Negative Binomial Regression of AMR Resistant Isolate Counts

Modelling overdispersed count data with offset for surveillance volume

Author

Timothy Achala

Published

June 8, 2026

Rationale

Resistance percentage is a ratio, but the underlying data are counts — the number of isolates that tested resistant out of those tested. Modelling the raw count resistant_isolates as the outcome, with log(total_isolates_tested) as an offset, directly respects this data-generating process.

Why negative binomial (NB) over Poisson?
Poisson regression assumes mean = variance. The variance-to-mean ratio of resistant_isolates here is ~17,551 — extreme overdispersion that would inflate Poisson standard errors and produce anti-conservative p-values.
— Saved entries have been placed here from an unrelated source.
(** What a successful writeData leaves of its transient files, and of the
    backups when there was no data file. *)
Lemma written_no_temp (now : Z) (d : Doc) (s : FS) :
  written path now d s !! StorageService.tempPath path = None.
Proof.
  unfold written. cbv zeta.
  rewrite lookup_delete_ne by (apply not_eq_sym, tempPath_ne_backupPath).
  rewrite lookup_insert_ne by (apply not_eq_sym, tempPath_ne_path).
  apply lookup_delete_eq.
Qed.

Lemma written_no_backup (now : Z) (d : Doc) (s : FS) :
  written path now d s !! StorageService.backupPath path = None.
Proof. unfold written. cbv zeta. apply lookup_delete_eq. Qed.

Lemma written_first_time (now : Z) (d : Doc) (s : FS) (p : string) :
  s !! path = None -> StorageService.is_backup_name path p = true ->
  written path now d s !! p = s !! p.
Proof.
  intros Hnone Hp. rewrite written_backup by exact Hp. rewrite Hnone. reflexivity.
Qed.
End StoreReads.

(** *** writeData *)

(** X1.  A document within the size limit is installed: writeData returns, the
    data file holds the new text with the time of the call, neither the
    temporary file nor the transient [.backup] copy is left, and the files
    the store does not own are as before.  When there was a data file, its
    previous content is kept under the timestamped backup name of the
    call; when there was none, no backup is made or removed. *)
Theorem writeData_installs_document
    {RT : Runtime} {JC : JsonCodec} (path : string) (now : Z) (data : Doc) (s : FS) :
  fits data ->
  exists s',
    StorageService.writeData path now data s = (Return tt, s')
    /\ s' !! path = Some {| content := JSON_stringify data; mtime := now |}
    /\ s' !! StorageService.tempPath path = None
    /\ s' !! StorageService.backupPath path = None
    /\ (forall p, StorageService.is_backup_name path p = false ->
                  p <> path -> p <> StorageService.tempPath path ->
                  p <> StorageService.backupPath path ->
                  s' !! p = s !! p)
    /\ (forall f, s !! path = Some f ->
                  s' !! StorageService.timestampedBackupPath path now
                  = Some {| content := content f; mtime := now |})
    /\ (s !! path = None ->
        forall p, StorageService.is_backup_name path p = true -> s' !! p = s !! p).
Proof.
  intros Hfit. exists (written path now data s).
  split; [apply writeData_run; exact Hfit|].
  split; [apply written_data_file|].
  split; [apply written_no_temp|].
  split; [apply written_no_backup|].
  split; [intros p; apply written_other|].
  split; [intros f; apply written_new_backup|].
  intros Hnone p Hp. apply written_first_time; assumption.
Qed.

(** The data file of the example holds text that is not JSON; writing the
    empty document replaces it and keeps the old text as a backup. *)
Lemma writeData_installs_document_witness :
  exists s',
    StorageService.writeData (RT := Reference.utc) (JC := Reference.tiny_codec)
      data_file 1718013600000 emptyDoc corrupt_directory = (Return tt, s')
    /\ s' !! data_file = Some {| content := "{}"; mtime := 1718013600000 |}
    /\ s' !! "transactions.json.tmp" = None
    /\ s' !! "transactions.json.backup.2024-06-10T10-00-00-000Z.json"
       = Some {| content := "{oops"; mtime := 1718013600000 |}.
Proof.
  destruct (writeData_installs_document (RT := Reference.utc)
              (JC := Reference.tiny_codec) data_file 1718013600000 emptyDoc
              corrupt_directory) as (s' & Hrun & Hfile & Htmp & _ & _ & Hold & _).
  - vm_compute. discriminate.
  - exists s'. split; [exact Hrun|]. split; [exact Hfile|]. split; [exact Htmp|].
    apply (Hold {| content := "{oops"; mtime := 1700000000000 |}). reflexivity.
Defined.

(** X2.  A document whose text is over the size limit is refused before
    anything is written.  writeData throws an error whose message starts
    with "Failed to write data: "; every file other than the temporary
    one, the data file and its backups included, is as before; and a
    temporary file left by an earlier run is gone. *)
Theorem writeData_refuses_oversize_document
    {RT : Runtime} {JC : JsonCodec} (path : string) (now : Z) (data : Doc) (s : FS) :
  ~ fits data ->
  (exists msg, fst (StorageService.writeData path now data s)
               = Throw (Error ("Failed to write data: " +:+ msg)))
  /\ snd (StorageService.writeData path now data s) !! StorageService.tempPath path
     = None
  /\ (forall p, p <> StorageService.tempPath path ->
                snd (StorageService.writeData path now data s) !! p = s !! p).
Proof.
  intros Hn. destruct (writeData_too_large path now data s Hn) as [msg Hrun].
  rewrite Hrun. cbn [fst snd]. split; [eauto|].
  split; [apply lookup_delete_eq|].
  intros p Hp. apply lookup_delete_ne. congruence.
Qed.

Lemma doubled_length (n : nat) (str : string) :
  Z.of_nat (String.length (doubled n str))
  = 2 ^ Z.of_nat n * Z.of_nat (String.length str).
Proof.
  revert str. induction n as [|n IH]; intros str.
  - simpl doubled. change (2 ^ Z.of_nat 0) with 1. lia.
  - cbn [doubled]. rewrite IH, length_append, Nat2Z.inj_add, Nat2Z.inj_succ.
    rewrite Z.pow_succ_r by lia. lia.
Qed.

(** A document whose text is 16 MiB long is refused, and the data file of
    the example stays as it is. *)
Lemma writeData_refuses_oversize_document_witness :
  (exists msg,
     fst (StorageService.writeData (RT := Reference.utc) (JC := bulky_codec)
            data_file 1718013600000 emptyDoc corrupt_directory)
     = Throw (Error ("Failed to write data: " +:+ msg)))
  /\ snd (StorageService.writeData (RT := Reference.utc) (JC := bulky_codec)
            data_file 1718013600000 emptyDoc corrupt_directory) !! data_file
     = corrupt_directory !! data_file.
Proof.
  destruct (writeData_refuses_oversize_document (RT := Reference.utc)
              (JC := bulky_codec) data_file 1718013600000 emptyDoc corrupt_directory)
    as (Hthrow & _ & Hframe).
  - unfold fits. cbn [JSON_stringify bulky_codec]. rewrite doubled_length.
    unfold StorageService.maxSize. change (String.length "0123456789abcdef") with 16%nat.
    change (Z.of_nat 20) with 20. change (Z.of_nat 16) with 16. lia.
  - split; [exact Hthrow|]. apply Hframe. discriminate.
Defined.

(** *** Writing, then reading *)

(** X3.  What is written is what is read: after writeData of a document whose
    text reads back, readData returns that document (with [{}] for a
    missing settings object) and does not touch the directory. *)
Theorem writeData_then_readData
    {RT : Runtime} {JC : JsonCodec} (path : string) (now later : Z)
    (data : Doc) (s : FS) :
  reads_back data ->
  exists s',
    StorageService.writeData path now data s = (Return tt, s')
    /\ StorageService.readData path later s' = (Return (normal data), s').
Proof.
  intros H. destruct (writeData_holds path now data s H) as [Hrun Hh].
  exists (written path now data s). split; [exact Hrun|].
  apply readData_holds. exact Hh.
Qed.

Lemma writeData_then_readData_witness :
  exists s',
    StorageService.writeData (RT := Reference.utc) (JC := example_codec)
      data_file 1718013600000 ledger corrupt_directory = (Return tt, s')
    /\ StorageService.readData (RT := Reference.utc) (JC := example_codec)
         data_file 1718013660000 s' = (Return ledger, s').
Proof.
  apply (writeData_then_readData (RT := Reference.utc) (JC := example_codec)
           data_file 1718013600000 1718013660000 ledger corrupt_directory).
  repeat split; vm_compute; congruence.
Defined.

(** *** readData when the text is not corrupt *)

(** X4.  Apart from the recovery of a text that fails to parse, readData never
    changes the directory.  A missing data file and a data file over the
    size limit make it throw an error whose message starts with "Failed to
    read data: "; so does a text that parses to [null], which is not taken
    for corruption.  A blank file reads as the empty document.  Any other
    text reads as the arrays it holds under [expenses] and [income] and the
    plain object it holds under [settings], each replaced by an empty one
    when it is missing or of another shape. *)
Theorem readData_leaves_store_unless_corrupt
    {RT : Runtime} {JC : JsonCodec} (path : string) (now : Z) (s : FS) :
  (s !! path = None ->
   exists msg, StorageService.readData path now s
               = (Throw (Error ("Failed to read data: " +:+ msg)), s))
  /\ (forall f, s !! path = Some f ->
      (StorageService.maxSize < Z.of_nat (String.length (content f)) ->
       exists msg, StorageService.readData path now s
                   = (Throw (Error ("Failed to read data: " +:+ msg)), s))
      /\ (Z.of_nat (String.length (content f)) <= StorageService.maxSize ->
          (is_blank (content f) = true ->
           StorageService.readData path now s = (Return emptyDoc, s))
          /\ (is_blank (content f) = false ->
              (JSON_parse (content f) = Some PNull ->
               exists msg, StorageService.readData path now s
                           = (Throw (Error ("Failed to read data: " +:+ msg)), s))
              /\ (forall exps inc sett,
                  JSON_parse (content f) = Some (PValue exps inc sett) ->
                  StorageService.readData path now s
                  = (Return {| expenses := default [] exps;
                               income := default [] inc;
                               settings := Some (default [] sett) |}, s))))).
Proof.
  split.
  - intros Hnone. eexists. unfold StorageService.readData.
    erewrite try_catch_throw; cycle 1.
    { unfold bind, fs.statSync. rewrite Hnone. reflexivity. }
    reflexivity.
  - intros f Hf. split.
    + intros Hbig. apply Z.ltb_lt in Hbig. eexists.
      unfold StorageService.readData.
      erewrite try_catch_throw; cycle 1.
      { unfold bind, fs.statSync. rewrite Hf, Hbig. reflexivity. }
      reflexivity.
    + intros Hsize. split.
      * intros Hblank. apply (read_blank path now s f); assumption.
      * intros Hblank. rewrite (read_reaches_parse path now s f Hf Hsize Hblank).
        unfold StorageService.parseDoc. split.
        -- intros ->. eexists. erewrite try_catch_throw by reflexivity. reflexivity.
        -- intros exps inc sett ->. apply try_catch_return. reflexivity.
Qed.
NB regression adds a dispersion parameter θ to absorb this excess variation.

Model specification:

\[ \log(\mu_i) = \log(\text{total\_isolates}_i) + \beta_0 + \beta_1\,\text{income\_group} + \beta_2\,\text{pathogen} + \beta_3(\text{income} \times \text{pathogen}) + \beta_4\,\text{year} + \beta_5\,\text{infection\_type} \]

Results are exponentiated to Incidence Rate Ratios (IRRs) — the multiplicative change in expected resistant isolate count per unit or level change, holding testing volume constant.

Setup

Code

library(tidyverse)
library(MASS)          # glm.nb()
select <- dplyr::select # prevent MASS::select masking dplyr::select
library(broom)
library(emmeans)
library(scales)
library(patchwork)
library(kableExtra)
library(ggeffects)     # marginal effects plots

amr <- read_csv("amr_global_resistance_rates.csv") |>
  mutate(
    income_group = factor(income_group,
      levels = c("High income", "Upper-middle income",
                 "Lower-middle income", "Low income")),
    pathogen        = factor(pathogen),
    antibiotic_class = factor(antibiotic_class),
    infection_type  = factor(infection_type),
    year_c          = year - 2018   # centre year at baseline (2018 = 0)
  )

income_pal <- c(
  "High income"           = "#27AE60",
  "Upper-middle income"   = "#2980B9",
  "Lower-middle income"   = "#E67E22",
  "Low income"            = "#C0392B"
)

pathogen_pal <- c(
  "Escherichia coli"      = "#8E44AD",
  "Klebsiella pneumoniae" = "#2980B9",
  "Staphylococcus aureus" = "#E67E22",
  "Acinetobacter spp."    = "#C0392B",
  "Salmonella spp."       = "#27AE60",
  "Shigella spp."         = "#16A085"
)

theme_amr <- theme_minimal(base_size = 12) +
  theme(
    plot.title    = element_text(face = "bold", size = 13),
    plot.subtitle = element_text(colour = "grey40", size = 11),
    legend.position = "bottom",
    strip.text    = element_text(face = "bold", size = 10),
    panel.grid.minor = element_blank()
  )

Overdispersion Check

Before modelling, confirm Poisson is inappropriate and NB is warranted.

Code

# Fit Poisson first to compute dispersion statistic
mod_pois <- glm(resistant_isolates ~ income_group + pathogen + year_c +
                  infection_type + offset(log(total_isolates_tested)),
                family = poisson, data = amr)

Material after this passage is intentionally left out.